Lemma frac_compare m n :
  0 <= m < ns_per_sec -> 0 <= n < ns_per_sec ->
  String.compare (frac m +:+ tail) (frac n +:+ tail) = (m ?= n).
Proof.
  unfold ns_per_sec. intros Hm Hn. rewrite <- (pad_compare 9 m n) by done.
  pose proof (ge_zero_pad 9 m ltac:(lia)) as Gm. pose proof (ge_zero_pad 9 n ltac:(lia)) as Gn.
  rewrite <- (trim_zeros_compare (pad 9 m)) by (by rewrite ?pad_length).
  unfold frac. apply ge_zero_trim in Gm, Gn.
  destruct (trim_zeros (pad 9 m)) as [|c s], (trim_zeros (pad 9 n)) as [|d t]; cbv beta iota;
    rewrite ?string_app_nil_l, ?(string_app_cons "."); [done| | |].
  - rewrite tail_below by done. unfold tail. by rewrite scompare_cons, acompare_byte,
      (proj2 (Z.compare_lt_iff _ _)).
  - rewrite (String.compare_antisym (String c s +:+ tail)), tail_below by done. unfold tail.
    rewrite scompare_cons, acompare_byte.
    rewrite (proj2 (Z.compare_gt_iff _ _)); [done|]. change (byte_of ".") with 46. lia.
  - by rewrite scompare_cons, acompare_byte, Z.compare_refl.
Qed.
End frac_order.

(** ** The order of the stored text *)

Lemma pad_year_calendar y : 0 <= y <= 9999 -> pad_year y = pad 4 y.
Proof.
  intros Hy. unfold pad_year. rewrite (proj2 (Z.ltb_ge _ _)) by lia.
  rewrite Z.abs_eq by lia. by rewrite (proj2 (Z.ltb_lt _ _)) by lia.
Qed.

(** A fixed-width field followed by a one-byte separator. *)
Lemma pad_field_compare w sep m n x y :
  0 <= m < 10 ^ Z.of_nat w -> 0 <= n < 10 ^ Z.of_nat w ->
  String.compare (pad w m +:+ sep +:+ x) (pad w n +:+ sep +:+ y) =
  lexc (m ?= n) (String.compare x y).
Proof.
  intros Hm Hn. rewrite scompare_app by (by rewrite !pad_length).
  by rewrite pad_compare, scompare_prefix.
Qed.

Lemma time_string_compare t1 t2 :
  in_calendar t1 -> in_calendar t2 ->
  String.compare (time_string t1) (time_string t2) = (t1 ?= t2).
Proof.
  unfold in_calendar. intros H1 H2. rewrite civil_compare. cbv zeta.
  unfold time_string. cbv zeta.
  pose proof (civil_of_range t1) as R1. pose proof (civil_of_range t2) as R2. cbv zeta in R1, R2.
  generalize dependent (civil_of t1). generalize dependent (civil_of t2). intros b ? ? a ? ?.
  unfold date_text, clock_text. rewrite !pad_year_calendar by done.
  rewrite <- !string_app_assoc.
  rewrite !pad_field_compare by (cbn; lia).
  rewrite scompare_app by (by rewrite !pad_length).
  rewrite pad_compare by (cbn; lia). rewrite frac_compare by (done || lia). done.
Qed.

(** In the years 0 to 9999, comparing the stored texts is comparing the
    instants. *)
Lemma time_string_le t1 t2 :
  in_calendar t1 -> in_calendar t2 ->
  String.leb (time_string t1) (time_string t2) = (t1 <=? t2).
Proof.
  intros H1 H2. unfold String.leb. rewrite time_string_compare by done.
  unfold Z.leb. by destruct (t1 ?= t2).
Qed.

(** ** Parsing RFC 3339 back *)

Lemma digits_val_app w1 w2 acc s :
  digits_val (w1 + w2) acc s = '(v, r) ← digits_val w1 acc s; digits_val w2 v r.
Proof.
  revert acc s. induction w1 as [|w1 IH]; intros acc s; [done|]. simpl.
  destruct s as [|c s]; [done|]. destruct (digit_val c); [|done]. simpl. apply IH.
Qed.

Lemma digits_val_pad w n acc rest :
  0 <= n < 10 ^ Z.of_nat w ->
  digits_val w acc (pad w n +:+ rest) = Some (acc * 10 ^ Z.of_nat w + n, rest).
Proof.
  revert n acc rest. induction w as [|w IH]; intros n acc rest Hn.
  - change (10 ^ Z.of_nat 0) with 1 in *. simpl. f_equal. f_equal. lia.
  - rewrite Nat2Z.inj_succ, Z.pow_succ_r in * by lia.
    replace (S w) with (w + 1)%nat at 1 by lia. rewrite digits_val_app. cbn [pad].
    rewrite <- string_app_assoc, IH by (split; [apply Z.div_pos|apply Z.div_lt_upper_bound]; lia).
    simpl. rewrite digit_val_char by (apply Z.mod_pos_bound; lia). simpl.
    f_equal. f_equal. pose proof (Z.div_mod n 10 ltac:(done)) as Hd.
    rewrite Hd at 3. ring.
Qed.

Definition hour_floor (t : time) : time := t / time_hour * time_hour.

(** One field of the layout and the separator after it. *)
Lemma parse_field {A} w n c rest (k : Z -> string -> option A) :
  0 <= n < 10 ^ Z.of_nat w ->
  ('(v, s) ← digits_val w 0 (pad w n +:+ String c rest); s ← expect c s; k v s) = k n rest.
Proof. intros Hn. rewrite digits_val_pad by done. simpl. by rewrite decide_True. Qed.

(** The hour, read by [getnum]. *)
Lemma getnum_pad n rest : 0 <= n < 100 -> getnum (pad 2 n +:+ rest) = Some (n, rest).
Proof.
  intros Hn. unfold getnum. cbn [pad]. rewrite string_app_nil_l, string_app_cons, string_app_nil_l, !string_app_cons, string_app_nil_l.
  rewrite !digit_val_char by zdiv. simpl. f_equal. f_equal. zdiv.
Qed.

Lemma parse_hour {A} n c rest (k : Z -> string -> option A) :
  0 <= n < 100 ->
  ('(v, s) ← getnum (pad 2 n +:+ String c rest); s ← expect c s; k v s) = k n rest.
Proof. intros Hn. rewrite getnum_pad by done. simpl. by rewrite decide_True. Qed.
******************************
# WORK ORDER:
Write out the listing exactly from its first line to the line containing "- rewrite tail_below". Both of those lines belong in the answer.

# WRITTEN RESPONSE:
Lemma frac_compare m n :
  0 <= m < ns_per_sec -> 0 <= n < ns_per_sec ->
  String.compare (frac m +:+ tail) (frac n +:+ tail) = (m ?= n).
Proof.
  unfold ns_per_sec. intros Hm Hn. rewrite <- (pad_compare 9 m n) by done.
  pose proof (ge_zero_pad 9 m ltac:(lia)) as Gm. pose proof (ge_zero_pad 9 n ltac:(lia)) as Gn.
  rewrite <- (trim_zeros_compare (pad 9 m)) by (by rewrite ?pad_length).
  unfold frac. apply ge_zero_trim in Gm, Gn.
  destruct (trim_zeros (pad 9 m)) as [|c s], (trim_zeros (pad 9 n)) as [|d t]; cbv beta iota;
    rewrite ?string_app_nil_l, ?(string_app_cons "."); [done| | |].
  - rewrite tail_below by done. unfold tail. by rewrite scompare_cons, acompare_byte,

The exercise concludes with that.